Juno tokenholders appear to be on the verge of voting away most of the assets of a “whale” who supposedly “gamed” the genesis airdrop of the layer 1 smart contract platform.

Some 30.6 million free Juno tokens were airdropped to Atom stakeholders based on a snapshot taken in February 2021.

There was supposed to be a “hard cap” of 50,000 Juno tokens per person, but because the whale had divided their holdings over 52 different wallets, they received far more tokens than they were supposed to.

The funds were consolidated into a single wallet right after the airdrop, indicating that one entity had control over all the addresses. That wallet now holds 3.1 million Juno, with a total value of US$105.9 million.

Juno stakeholders are now voting on Proposition 16, which would reduce the assets of that wallet to just 50,000 Juno, worth US$1.7 million.

“The facts are that the Juno genesis stakedrop was gamed by a single entity. Willingly or unwillingly is not relevant to this matter,” the proposal reads.

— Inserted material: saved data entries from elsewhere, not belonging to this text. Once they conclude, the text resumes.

(** * PrydanJobBackend: payment-to-subscription reconciliation

    A shallow embedding of the payment ledger (models/Payment.js), the
    subscription lifecycle (models/Subscription.js), the plan catalog
    (models/Plan.js) and the request handlers that drive them
    (controllers/paymentController.js, subscriptionController.js,
    webhookController.js), followed by the properties of the reconciliation
    engine.

    Conventions of the embedding.
    - A MongoDB collection is the list of its documents in natural
      (insertion) order; [findOne] returns the first match, [findById] the
      first document carrying the identifier.
    - A [Date] is its number of milliseconds since the epoch.
    - One run of a handler happens at one instant [now]: every [new Date()]
      and [Date.now()] of the run reads it.
    - Persistence itself does not fail: [save], [create] and [updateMany]
      always write.  The [createdAt] stamp is kept, [updatedAt] is not.
    - What the JavaScript platform provides (HMAC, Buffer, JSON, Date, the
      gateway client, Math.random) is a [Runtime] record the handlers are
      given. *)

From Stdlib Require Import ZArith List Ascii String Bool Lia Arith.
Import ListNotations.

Open Scope string_scope.
Open Scope Z_scope.

Definition ObjectId := nat.
Definition Date := Z.

(** Milliseconds in [d] days: [d * 24 * 60 * 60 * 1000]. *)
Definition days_ms (d : Z) : Z := d * 24 * 60 * 60 * 1000.

(** JavaScript truthiness of a string and of an optional string field. *)
Definition truthy (s : string) : bool := negb (String.eqb s "").

Definition truthy_opt (o : option string) : bool :=
  match o with Some s => truthy s | None => false end.
(** * Partial path lookup inside a root (filepath-securejoin, lookup_linux.go)

    A shallow embedding of [partialLookupInRoot] and of the [symlinkStack]
    it uses for book-keeping, together with the properties claimed for them.

    The walk is the descriptor-based one, i.e. the body that runs when
    [hasOpenat2()] reports false; [partialLookupOpenat2] lives in another
    file and is outside this development.

    Layout: Go library functions ([strings], [path]), the operating-system
    model (a static directory tree, a table of open files, a log of the calls
    made), the symlink stack, the lookup loop, and then the theorems. *)

From Stdlib Require Import String Ascii List Bool Arith Lia.
Import ListNotations.

Local Open Scope string_scope.
Local Open Scope list_scope.

Notation "a +++ b" := (String.append a b) (at level 60, right associativity).

(* ================================================================== *)
(** ** Go's [strings] package, as far as the lookup uses it *)
(* ================================================================== *)

Module Strings.

(** [strings.IndexByte]: position of the first [c] in [s]; Go's [-1] is
    [None] here. *)
Fixpoint IndexByte (s : string) (c : ascii) : option nat :=
  match s with
  | EmptyString => None
  | String a s' =>
      if Ascii.eqb a c then Some 0 else option_map S (IndexByte s' c)
  end.

(** The slice expressions [s[:i]] and [s[i:]]. *)
Fixpoint slice_to (i : nat) (s : string) : string :=
  match i, s with
  | S i', String a s' => String a (slice_to i' s')
  | _, _ => EmptyString
  end.

Fixpoint slice_from (i : nat) (s : string) : string :=
  match i, s with
  | S i', String _ s' => slice_from i' s'
  | _, _ => s
  end.

(** [strings.Split(s, sep)] for a one-byte separator: never the empty list. *)
Fixpoint Split (s : string) (sep : ascii) : list string :=
  match s with
  | EmptyString => [EmptyString]
  | String a s' =>
      if Ascii.eqb a sep then EmptyString :: Split s' sep
      else match Split s' sep with
           | [] => [String a EmptyString]
           | h :: t => String a h :: t
           end
  end.

(** [strings.Join(elems, sep)]. *)
Fixpoint Join (elems : list string) (sep : string) : string :=
  match elems with
  | [] => EmptyString
  | [e] => e
  | e :: rest => e +++ sep +++ Join rest sep
  end.

End Strings.

(** [slices.DeleteFunc(l, del)]. *)
Definition DeleteFunc {A} (l : list A) (del : A -> bool) : list A :=
  filter (fun x => negb (del x)) l.

(* ================================================================== *)
(** ** Go's [path] package: [Clean], [Join], [IsAbs] *)
(* ================================================================== *)

Module Path.

(** One pass over the elements of a path, keeping the cleaned elements as a
    stack (last kept element first).  It follows the rules documented for
    [path.Clean]: empty and [.] elements vanish, an inner [..] removes the
    element before it, a [..] at the start of a rooted path vanishes and
    at the start of a relative path is kept. *)
Fixpoint clean_fold (rooted : bool) (acc : list string) (elems : list string)
  : list string :=
  match elems with
  | [] => acc
  | e :: rest =>
      if (e =? "")%string then clean_fold rooted acc rest
      else if (e =? ".")%string then clean_fold rooted acc rest
      else if (e =? "..")%string then
        match acc with
        | top :: acc' =>
            if (top =? "..")%string then clean_fold rooted (e :: acc) rest
            else clean_fold rooted acc' rest
        | [] =>
            if rooted then clean_fold rooted [] rest
            else clean_fold rooted [e] rest
        end
      else clean_fold rooted (e :: acc) rest
  end.

(** [path.IsAbs]. *)
Definition IsAbs (p : string) : bool :=
  match p with
  | String a _ => Ascii.eqb a "/"
  | EmptyString => false
  end.

(** [path.Clean]. *)
Definition Clean (p : string) : string :=
  let rooted := IsAbs p in
  let out :=
    (if rooted then "/" else "")
    +++ Strings.Join (rev (clean_fold rooted [] (Strings.Split p "/"))) "/" in
  if (out =? "")%string then "." else out.
(** * Customer migration (migrate.py): a shallow embedding and its properties

    The script reads a customer export (an XML tree) and a mapping table (a
    CSV file read by pandas), rewrites every customer the table names, and
    writes a delta document and an audit log.

    Conventions of the embedding.
    - Text is a Rocq [string] read as a sequence of code points below 256;
      [is_space], [is_word] and [lower] follow Python's tables on that range.
    - An XML element is a rose tree (tag in Clark notation, attributes in
      document order, text, children); tails, comments and processing
      instructions are not represented, and texts are taken to be ones XML
      can carry, so that the copy of line 257 (serialise, then parse) is the
      record itself.
    - A cell of the mapping table is the Python value the loop reads from the
      row: a string, an integer, a boolean, a float, NaN (what pandas yields
      for an empty field) or None. How pandas infers column types is not
      modelled; [astype(str)] on a column is taken to agree with [str] on the
      cells.
    - A Python exception ends the run before either artifact is written, so
      fallible steps live in the [result] monad.
    - The source tree is mutated in place by the script; the embedding threads
      it through the loop state ([st_root]), and what is done to the object
      [find] returned is done to the tree at the place of the first match.
    - One shape of document is left out: a [user] element inside another
      [user] element, where the loop over the accounts would visit objects
      that an earlier iteration moved or detached ([OutsideModel]). *)

From Stdlib Require Import ZArith NArith String Ascii List Bool Lia.
From stdpp Require Import base option list strings pretty gmap.
(** ** The host editor

    The editor is an external collaborator.  Its state is the part of a
    CodeMirror document the plugin reads and writes: the lines, the mode at a
    position, the primary cursor, the viewport and the marked ranges. *)

Record Pos := mkPos { line : nat; ch : nat }.

Definition pos_ltb (p q : Pos) : bool :=
  (line p <? line q) || ((line p =? line q) && (ch p <? ch q)).

(** A marked range made by [markText]; [replacedWith] is the identity of the
    table object whose element stands in for the text. *)
Record TextMarker := mkMarker
  { mfrom : Pos; mto : Pos; replacedWith : nat; explicitlyCleared : bool }.

Record Editor := mkEditor
  { lines : list string;
    modeAt : Pos -> string;
    cursor : Pos;
    viewport : nat * nat;
    marks : list TextMarker }.

Module Host.

Definition getLine (ed : Editor) (n : nat) : option string := nth_error (lines ed) n.

Definition lineCount (ed : Editor) : nat := List.length (lines ed).

(** [doc.findMarks(from, to)]: the live marked ranges that meet the open
    interval between the two positions. *)
Definition overlaps (from to : Pos) (m : TextMarker) : bool :=
  negb (explicitlyCleared m) && pos_ltb (mfrom m) to && pos_ltb from (mto m).

Definition findMarks (ed : Editor) (from to : Pos) : list TextMarker :=
  filter (overlaps from to) (marks ed).

(** [doc.markText(from, to, {replacedWith})]: the new marker is the last of
    the store, and its index is the handle the caller keeps. *)
Definition markText (ed : Editor) (from to : Pos) (handle : nat) : Editor * nat :=
  (mkEditor (lines ed) (modeAt ed) (cursor ed) (viewport ed)
            (marks ed ++ [mkMarker from to handle false]),
   List.length (marks ed)).

Definition clearMarker (m : TextMarker) : TextMarker :=
  mkMarker (mfrom m) (mto m) (replacedWith m) true.

Fixpoint updateAt {A} (f : A -> A) (n : nat) (l : list A) : list A :=
  match l, n with
  | [], _ => []
  | x :: l', 0 => f x :: l'
  | x :: l', S n' => x :: updateAt f n' l'
  end.

(** [marker.clear()] *)
Definition clear (ed : Editor) (m : nat) : Editor :=
  mkEditor (lines ed) (modeAt ed) (cursor ed) (viewport ed)
           (updateAt clearMarker m (marks ed)).
(** * Overlay pipeline of the face-insight console: layout, fusion, gates, sanitizers

    A shallow embedding of
      - the label layout engine, [layoutLabels] and its helpers
        ([services/overlay]);
      - the anchor fusion engine, [AnchorFusionEngine.updateAnchors] and
        [AnchorFusionEngine.project] ([services/tracking]);
      - the Gemini service: the model gate ([acquireGate],
        [releaseGate]), the fallback orchestrator
        ([generateWithLaneFallback]), the result sanitizers
        ([sanitizeLiteResult], [sanitizeFlashResult],
        [sanitizeDepthResult]) and the three lane entry points;
    followed by the properties the specification states about them;
    and of the code around them:
      - the on-device tracker's frame construction ([track],
        [computeFaceBox], [pointFromLandmarkSet]);
      - the label smoother ([PointSmoother]);
      - the adaptive quality manager and the performance telemetry;
      - the request validation of the analyze routes
        ([parseAnalyzePayload]);
      - the overlay page's cover projection and insight de-duplication
        ([computeCoverProjection], [dedupeProInsights]);
    followed by further properties of all of these.

    Conventions of the embedding.
      - A JavaScript [number] that the code only adds, subtracts,
        multiplies, compares and clamps is a rational [Q] (exact
        arithmetic, no [NaN]); [Date.now()] readings are integer
        milliseconds, [Z].  Untyped JSON carries [JSNum], which adds
        [NaN] and the two infinities.
      - Strings are sequences of 8-bit code units ([string]).
      - [Array.prototype.sort] is a stable sort driven by the sign of the
        comparator ([js_sort]).
      - [Math.hypot], [Math.exp], [Math.sqrt], [Number(string)] and
        [JSON.parse] are run-time library functions; the code that calls
        them is parameterised by them.
      - An [async] function is a function of the world (gates, sticky
        models, clock) and of a script of what the rest of the system
        does at each of its suspension points; logging is not modelled. *)

From Stdlib Require Import QArith Qminmax Qround Qabs Lqa ZArith Lia Bool List Ascii String.
From Stdlib Require Import Sorted Permutation.
From stdpp Require Import gmap strings list pretty.
Import ListNotations.

Local Open Scope Z_scope.

(* ===================================================================== *)
(** ** JavaScript primitives shared by all modules *)
(* ===================================================================== *)

Module JS.

Definition Qltb (a b : Q) : bool := negb (Qle_bool b a).
Definition Qgtb (a b : Q) : bool := Qltb b a.
Definition Qleb (a b : Q) : bool := Qle_bool a b.

(** [Math.min(max, Math.max(min, value))], the [clamp] helper that every
    source file repeats. *)
Definition clamp (value min max : Q) : Q := Qmin max (Qmax min value).

(** [Math.round]: nearest integer, halves towards +infinity. *)
Definition roundZ (q : Q) : Z := Qfloor (q + (1 # 2)).
Definition round (q : Q) : Q := inject_Z (roundZ q).

(** Stable insertion sort by the sign of a comparator, as
    [Array.prototype.sort] is specified for a consistent comparator:
    [cmp a b < 0] puts [a] first, ties keep the original order. *)
Fixpoint js_insert {A} (cmp : A -> A -> Q) (x : A) (l : list A) : list A :=
  match l with
  | [] => [x]
  | y :: l' => if Qgtb (cmp x y) 0 then y :: js_insert cmp x l' else x :: l
  end.

Definition js_sort {A} (cmp : A -> A -> Q) (l : list A) : list A :=
  fold_right (js_insert cmp) [] l.

(** [arr.slice(0, end)] for an integer [end]; a negative [end] counts
    from the end of the array. *)
Definition slice_to {A} (l : list A) (e : Z) : list A :=
  if e <? 0 then firstn (Z.to_nat (Z.of_nat (length l) + e)) l
  else firstn (Z.to_nat e) l.

(** [s.charCodeAt(i)] for every [i], in order. *)
Definition charCodes (s : string) : list Z :=
  map (fun c => Z.of_nat (nat_of_ascii c)) (list_ascii_of_string s).

End JS.

(* ===================================================================== *)
(** ** Label layout engine ([layoutLabels]) *)
(* ===================================================================== *)

Module Layout.
Import JS.

Record LabelLayoutInput := mkInput {
  id : string;
  text : string;
  anchorX : Q;
  anchorY : Q;
  width : Q;
  height : Q;
  priority : Q;
  (** optional in the source; only its truthiness is ever read *)
  preferDistance : bool
}.

(** [LabelLayoutOutput extends LabelLayoutInput] with [x] and [y]. *)
Record LabelLayoutOutput := mkOutput {
  input : LabelLayoutInput;
  x : Q;
  y : Q
}.

Record Bounds := mkBounds {
  bwidth : Q;
  bheight : Q;
  padding : option Q;
  faceCenterX : option Q;
  faceCenterY : option Q
}.

Definition OFFSETS : list (Q * Q) :=
  [ (14, -18); (16, 16); (-16, -18); (-16, 18);
    (24, 0); (-24, 0); (0, -24); (0, 24) ]%Q.

Definition EMOTION_OFFSETS : list (Q * Q) :=
  [ (112, -88); (118, -42); (124, 10); (114, 62); (98, 102); (70, 122);
    (30, 134); (-30, 134); (-70, 122); (-98, 102); (-114, 62); (-124, 10);
    (-118, -42); (-112, -88); (-94, -118); (-56, -136); (0, -144);
    (56, -136); (94, -118); (132, -4); (132, 52); (132, -56);
    (-132, -4); (-132, 52); (-132, -56) ]%Q.

(** [hashText]: [(hash * 31 + code) >>> 0] over the code units. *)
Definition hashText (value : string) : Z :=
  fold_left (fun hash c => (hash * 31 + c) mod 2 ^ 32) (charCodes value) 0.

Definition rotateOffsets (offsets : list (Q * Q)) (start : Z)
  : list (Q * Q) :=
  match offsets with
  | [] => offsets
  | _ =>
      let normalized := Z.to_nat (start mod Z.of_nat (length offsets)) in
      skipn normalized offsets ++ firstn normalized offsets
  end.

Local Open Scope Q_scope.

Definition intersects (a b : LabelLayoutOutput) : bool :=
  Qltb (x a) (x b + width (input b))
  && Qgtb (x a + width (input a)) (x b)
  && Qltb (y a) (y b + height (input b))
  && Qgtb (y a + height (input a)) (y b).

Definition intersectsWithGap (a b : LabelLayoutOutput) (gap : Q) : bool :=
  Qltb (x a - gap) (x b + width (input b) + gap)
  && Qgtb (x a + width (input a) + gap) (x b - gap)
  && Qltb (y a - gap) (y b + height (input b) + gap)
  && Qgtb (y a + height (input a) + gap) (y b - gap).

Definition keepInBounds (layout : LabelLayoutOutput) (bounds : Bounds)
  : LabelLayoutOutput :=
  let padding := default 8%Q (padding bounds) in
  {| input := input layout;
     x := clamp (x layout) padding
            (bwidth bounds - width (input layout) - padding);
     y := clamp (y layout) padding
            (bheight bounds - height (input layout) - padding) |}.

Section Engine.
(** [Math.hypot] of the host. *)
Variable hypot : Q -> Q -> Q.

Definition getOutwardDirection (anchorX anchorY : Q) (bounds : Bounds)
  : option (Q * Q) :=
  match faceCenterX bounds, faceCenterY bounds with
  | Some fcx, Some fcy =>
      let outwardX := anchorX - fcx in
      let outwardY := anchorY - fcy in
      let length := hypot outwardX outwardY in
      if Qltb length (1 # 1000) then None
      else Some (outwardX / length, outwardY / length)
  | _, _ => None
  end%Q.

Definition isPlacementOutward (anchorX anchorY : Q)
    (layout : LabelLayoutOutput) (outwardDirection : Q * Q) : bool :=
  let centerX := x layout + width (input layout) / 2 in
  let centerY := y layout + height (input layout) / 2 in
  let vectorX := centerX - anchorX in
  let vectorY := centerY - anchorY in
  Qgtb (vectorX * fst outwardDirection + vectorY * snd outwardDirection) 0.

(** [Math.hypot(a, b) || 1] *)
Definition hypotOr1 (a b : Q) : Q :=
  let h := hypot a b in if Qeq_bool h 0 then 1 else h.

Definition prioritizeOutwardOffsets (offsets : list (Q * Q))
    (anchorX anchorY : Q) (bounds : Bounds) : list (Q * Q) :=
  match getOutwardDirection anchorX anchorY bounds with
  | None => offsets
  | Some outward =>
      js_sort (fun a b =>
        let aLen := hypotOr1 (fst a) (snd a) in
        let bLen := hypotOr1 (fst b) (snd b) in
        let aScore := (fst a / aLen) * fst outward
                      + (snd a / aLen) * snd outward in
        let bScore := (fst b / bLen) * fst outward
                      + (snd b / bLen) * snd outward in
        if Qgtb (Qabs (bScore - aScore)) (1 # 10000)
        then bScore - aScore else bLen - aLen) offsets
  end%Q.

(** The offsets tried for one label, and its outward direction. *)
Definition offsetsFor (bounds : Bounds) (inp : LabelLayoutInput)
  : list (Q * Q) :=
  if preferDistance inp
  then prioritizeOutwardOffsets
         (rotateOffsets EMOTION_OFFSETS (hashText (id inp)))
         (anchorX inp) (anchorY inp) bounds
  else OFFSETS.

Definition outwardFor (bounds : Bounds) (inp : LabelLayoutInput)
  : option (Q * Q) :=
  if preferDistance inp
  then getOutwardDirection (anchorX inp) (anchorY inp) bounds
  else None.

Definition attemptAt (bounds : Bounds) (inp : LabelLayoutInput)
    (off : Q * Q) : LabelLayoutOutput :=
  keepInBounds {| input := inp;
                  x := anchorX inp + fst off;
                  y := anchorY inp + snd off |} bounds.

(** [placed.some(existing => collisionGap > 0 ? intersectsWithGap(..)
    : intersects(..))] with [collisionGap = preferDistance ? 10 : 0]. *)
Definition hasCollision (placed : list LabelLayoutOutput)
    (inp : LabelLayoutInput) (attempt : LabelLayoutOutput) : bool :=
  existsb (fun existing =>
             if preferDistance inp
             then intersectsWithGap existing attempt 10
             else intersects existing attempt) placed.

Definition hasCollisionRetry (placed : list LabelLayoutOutput)
    (attempt : LabelLayoutOutput) : bool :=
  existsb (fun existing => intersectsWithGap existing attempt 6) placed.

(** First loop over the offsets: the first attempt that is outward
    (when a direction is known) and collision free. *)
Fixpoint primarySearch (bounds : Bounds) (placed : list LabelLayoutOutput)
    (inp : LabelLayoutInput) (outward : option (Q * Q))
    (offsets : list (Q * Q)) : option LabelLayoutOutput :=
  match offsets with
  | [] => None
  | off :: rest =>
      let attempt := attemptAt bounds inp off in
      let skip := match outward with
                  | Some dir => negb (isPlacementOutward (anchorX inp)
                                        (anchorY inp) attempt dir)
                  | None => false
                  end in
      if skip then primarySearch bounds placed inp outward rest
      else if hasCollision placed inp attempt
           then primarySearch bounds placed inp outward rest
           else Some attempt
  end.

(** Second loop ([!candidate && outwardDirection]): the same offsets
    without the outward test, gap 6. *)
Fixpoint retrySearch (bounds : Bounds) (placed : list LabelLayoutOutput)
    (inp : LabelLayoutInput) (offsets : list (Q * Q))
  : option LabelLayoutOutput :=
  match offsets with
  | [] => None
  | off :: rest =>
      let attempt := attemptAt bounds inp off in
      if hasCollisionRetry placed attempt
      then retrySearch bounds placed inp rest
      else Some attempt
  end.

(** Last step ([!candidate]): a fixed placement, clamped, with no
    collision test. *)
Definition fallbackPlacement (bounds : Bounds) (inp : LabelLayoutInput)
    (outward : option (Q * Q)) : LabelLayoutOutput :=
  match preferDistance inp, outward with
  | true, Some dir =>
      let radialDistance := 118%Q in
      keepInBounds
        {| input := inp;
           x := anchorX inp + fst dir * radialDistance - width inp / 2;
           y := anchorY inp + snd dir * radialDistance - height inp / 2 |}
        bounds
  | _, _ =>
      let fallback := if preferDistance inp then (52, 0)%Q else (14, 14)%Q in
      attemptAt bounds inp fallback
  end%Q.

(** Body of [for (const input of sorted)]: the box pushed on [placed]. *)
Definition placeLabel (bounds : Bounds) (placed : list LabelLayoutOutput)
    (inp : LabelLayoutInput) : LabelLayoutOutput :=
  let offsets := offsetsFor bounds inp in
  let outward := outwardFor bounds inp in
  match primarySearch bounds placed inp outward offsets with
  | Some c => c
  | None =>
      let retried := match outward with
                     | Some _ => retrySearch bounds placed inp offsets
                     | None => None
                     end in
      match retried with
      | Some c => c
      | None => fallbackPlacement bounds inp outward
      end
  end.
(** * Jewellery grid (src/app.js): a shallow embedding and its properties

    The page script is a set of ES6 classes over the DOM.  The embedding
    follows the script class by class:

    - numbers are [Z] (identifiers and counters are integers), with the
      rounding to a double written out where the script computes on an
      identifier; strings are [string] read as the UTF-8 bytes of the JS
      string, and a value that may be [undefined] is an [option];
    - the [Set] of loaded identifiers is a [gset Z]; a [dataset]
      (DOMStringMap) and the own properties of an object are [gmap]s from
      [string];
    - methods that touch [this] or the document are computations in a state
      and exception monad over one record holding the manager's fields and
      the page elements it refers to. *)

From Stdlib Require Import ZArith Ascii String List Lia.
From stdpp Require Import base decidable option list gmap sets strings pretty.

#[local] Set Warnings "-clear-no-such-hyp".

Local Open Scope string_scope.
Local Open Scope list_scope.
Local Open Scope Z_scope.

(** ** JavaScript values and operators used by the script *)

Module JS.

Inductive Value :=
| Undefined
| Number (n : Z)
| Str (s : string).

(** [String(v)], the conversion a template literal applies to [${v}]. *)
Definition toString (v : Value) : string :=
  match v with
  | Undefined => "undefined"
  | Number n => pretty n
  | Str s => s
  end.

Definition ofOption (o : option string) : Value :=
  match o with
  | Some s => Str s
  | None => Undefined
  end.

(** An integer as a double holds it: up to [2^53] in size it is itself,
    beyond that it is rounded to the nearest multiple of the power of two
    that leaves 53 significant bits, a tie going to the even one. *)
Definition roundDouble (z : Z) : Z :=
  let a := Z.abs z in
  if a <=? 2 ^ 53 then z
  else
    let e := Z.log2 a - 52 in
    let q := a / 2 ^ e in
    let r := a mod 2 ^ e in
    let q' :=
      if (2 ^ e <? 2 * r) || ((2 * r =? 2 ^ e) && Z.odd q) then q + 1 else q in
    Z.sgn z * (q' * 2 ^ e).

(** [a - b] on integers that are finite doubles. *)
Definition sub (a b : Z) : Z := roundDouble (a - b).

(** [a % b] on integers: the remainder has the sign of the dividend (and is
    exact, as the remainder of two doubles is); a zero divisor gives NaN,
    written [None]. *)
Definition rem (a b : Z) : option Z :=
  if decide (b = 0) then None else Some (Z.rem a b).

(** [arr[i]] for a numeric [i]: [undefined] outside [0 .. length-1] and for
    NaN. *)
Definition index {A} (arr : list A) (i : option Z) : option A :=
  match i with
  | Some i => if decide (0 ≤ i) then arr !! Z.to_nat i else None
  | None => None
  end.

(** [a || b] on strings that may be [undefined]: [undefined] and the empty
    string are falsy. *)
Definition or_else (a : option string) (b : string) : string :=
  match a with
  | Some s => if decide (s = "") then b else s
  | None => b
  end.

(** [Array.from({ length: n }, (_, i) => f(i))]: a length that is not
    positive gives the empty array. *)
Definition arrayFrom {A} (n : Z) (f : Z → A) : list A :=
  (λ i : nat, f (Z.of_nat i)) <$> seq 0 (Z.to_nat n).
(** X14. The two directions of a connection are kept apart: assembling a
    segment, skip-flushing, flushing or closing one half leaves every field
    of the other half as it was. *)
Theorem one_half_leaves_the_other (a : Assembler Stream) (conn : connection Stream)
    (o : operation) (a' : Assembler Stream) (conn' : connection Stream) :
  run_operation pageBytes Accept ReassembledSG ReassemblyComplete a conn o = Some (a', conn') ->
  match o with
  | OpAssemble sd _ _ | OpSkipFlush sd | OpFlushClose sd _ _ | OpClose sd =>
      getHalf conn' (other sd) = getHalf conn (other sd)
  | OpFlushWithOptions _ | OpFlushAll => True
  end.
Proof.
  destruct o as [sd t ac | sd | sd t tc | sd | opt |]; simpl; intros H; [| | | | exact I ..].
  - apply AssembleWithContext_conn_step in H. tauto.
  - apply skipFlush_spec in H. tauto.
  - destruct (flushClose _ _ _ _ _ _ _ _) as [[[[a1 conn1] f1] c1] |] eqn:E; [| discriminate].
    simpl in H. injection H as <- <-. eapply flushClose_other; exact E.
  - injection H as H. apply closeHalfConnection_spec in H. tauto.
Qed.

(** ** What a delivery carries *)

Lemma pages_bytes_len (ps : list page) : len (pages_bytes ps) = qbytes ps.
Proof.
  unfold pages_bytes, len. induction ps as [| p ps IH]; simpl; [reflexivity |].
  rewrite length_app. unfold len in *. lia.
Qed.

Lemma pages_bytes_app (ps qs : list page) :
  pages_bytes (ps ++ qs) = pages_bytes ps ++ pages_bytes qs.
Proof. unfold pages_bytes. rewrite map_app, concat_app. reflexivity. Qed.
(** The same panel with two targets, ["a"] and ["b"], after the texts
    [a] and [b] have been typed into their share inputs. *)
Definition share_state (a b : string) : SplitShares.State :=
  let panel :=
    {| SplitShares.keystore := Some keystore;
       SplitShares.user := Some {| Store.user_id := "payer" |};
       SplitShares.balances := {[ "src" := balance_of "0.57" "SRC" ]};
       SplitShares.selectedAssetId := Some "src";
       SplitShares.sellPercentage := 100;
       SplitShares.buyTokens :=
         [ {| SplitShares.token := token_of "a"; SplitShares.percentage := JS.of_int 50;
              SplitShares.price := JS.of_int 1 |};
           {| SplitShares.token := token_of "b"; SplitShares.percentage := JS.of_int 50;
              SplitShares.price := JS.of_int 1 |} ];
       SplitShares.isCalculating := false;
       SplitShares.swapOrders := [];
       SplitShares.showPaymentModal := false |} in
  SplitShares.handleUpdatePercentage "b" (SplitShares.share_of_input b)
    (SplitShares.handleUpdatePercentage "a" (SplitShares.share_of_input a) panel).

(** The payment modal of the bulk panel, open on the two orders that the
    Route API accepts for [bulk_state], and a ledger that has none of the
    payments: it answers 404 about the first order, and about the second
    first 502 and then that there is no transaction. *)
Definition polling_state : Polling.State :=
  {| Polling.swapOrders :=
       BulkSwap.swapOrders
         (fst (BulkSwap.handleCalculateSwap link_parser route_client None [] bulk_state));
     Polling.showPaymentModal := true;
     Polling.pollingFlags := ∅;
     Polling.polling := true;
     Polling.rerender := false;
     Polling.fetches := 0;
     Polling.effects := [] |}.

Definition failing_ledger (n : nat) (trace : string) : Polling.LedgerReply :=
  if String.eqb trace "trace-good" then Polling.LedgerError (Some 404)
  else if (n <? 2)%nat then Polling.LedgerError (Some 502)
  else Polling.NoTransaction.

Definition quoted (s : string) : string := Web3Client.dquote +:+ s +:+ Web3Client.dquote.

(** A client whose shared key is settled to the bytes 0 to 31. *)
Definition settled_client (retries : Z) : Web3Client.t :=
  Web3Client.with_promise
    (Web3Client.create keystore
       {| Web3Client.opt_baseURL := None; Web3Client.opt_timeout := None;
          Web3Client.opt_retryCount := Some retries; Web3Client.opt_retryDelay := None |})
    (Ok (map Z.of_nat (seq 0 32))).

(** A world in which the session service and the Route API give the listed
    replies, then refuse connections. *)
Definition world (sessions replies : list FetchOutcome) : World :=
  {| cachedRouteBotPublicKey := None;
     now := 1700000000123;
     mixin_api := fun n => nth n sessions (Rejected "connection refused");
     mixin_calls := 0;
     route_api := fun n => nth n replies (Rejected "connection refused");
     route_calls := 0;
     events := [] |}.

(** [{"data":"payload"}] with status 200 *)
Definition success_reply : FetchOutcome :=
  Responded {| status := 200;
               text := "{" +:+ quoted "data" +:+ ":" +:+ quoted "payload" +:+ "}";
               json := Some (JS.JObject [("data", JS.JString "payload")]) |}.

(** A reply of a gateway: a status and a body that is not JSON *)
Definition plain_reply (code : Z) (body : string) : FetchOutcome :=
  Responded {| status := code; text := body; json := None |}.

(** [{"error":{"code":10615,"description":"pending"}}] with status 202 *)
Definition accepted_reply : FetchOutcome :=
  Responded {| status := 202;
               text := "{" +:+ quoted "error" +:+ ":{" +:+ quoted "code" +:+ ":10615,"
                       +:+ quoted "description" +:+ ":" +:+ quoted "pending" +:+ "}}";
               json := Some (JS.JObject
                               [("error", JS.JObject [("code", JS.JNumber 10615);
                                                      ("description", JS.JString "pending")])]) |}.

With two days left to vote yesterday, the measure was looking likely to pass, leading by 15 million tokens to 3.2 million, a turnout of 86.5 per cent.

A user purporting to be the Juno Whale wrote on Medium that they were a fund, not an individual, and they didn’t game the airdrop “with insider information”.

“Is it possible to deprive someone of his or her individual asset if it benefits the general public? It never should be,” they wrote.


The vote was first reported by Coindesk, which noted that it had had “immense implications”.

“In a very loose sense, it undermines the core cryptocurrency value proposition that if you control your own private cryptographic keys, you have total control over your tokens,” wrote columnist David Z. Morris.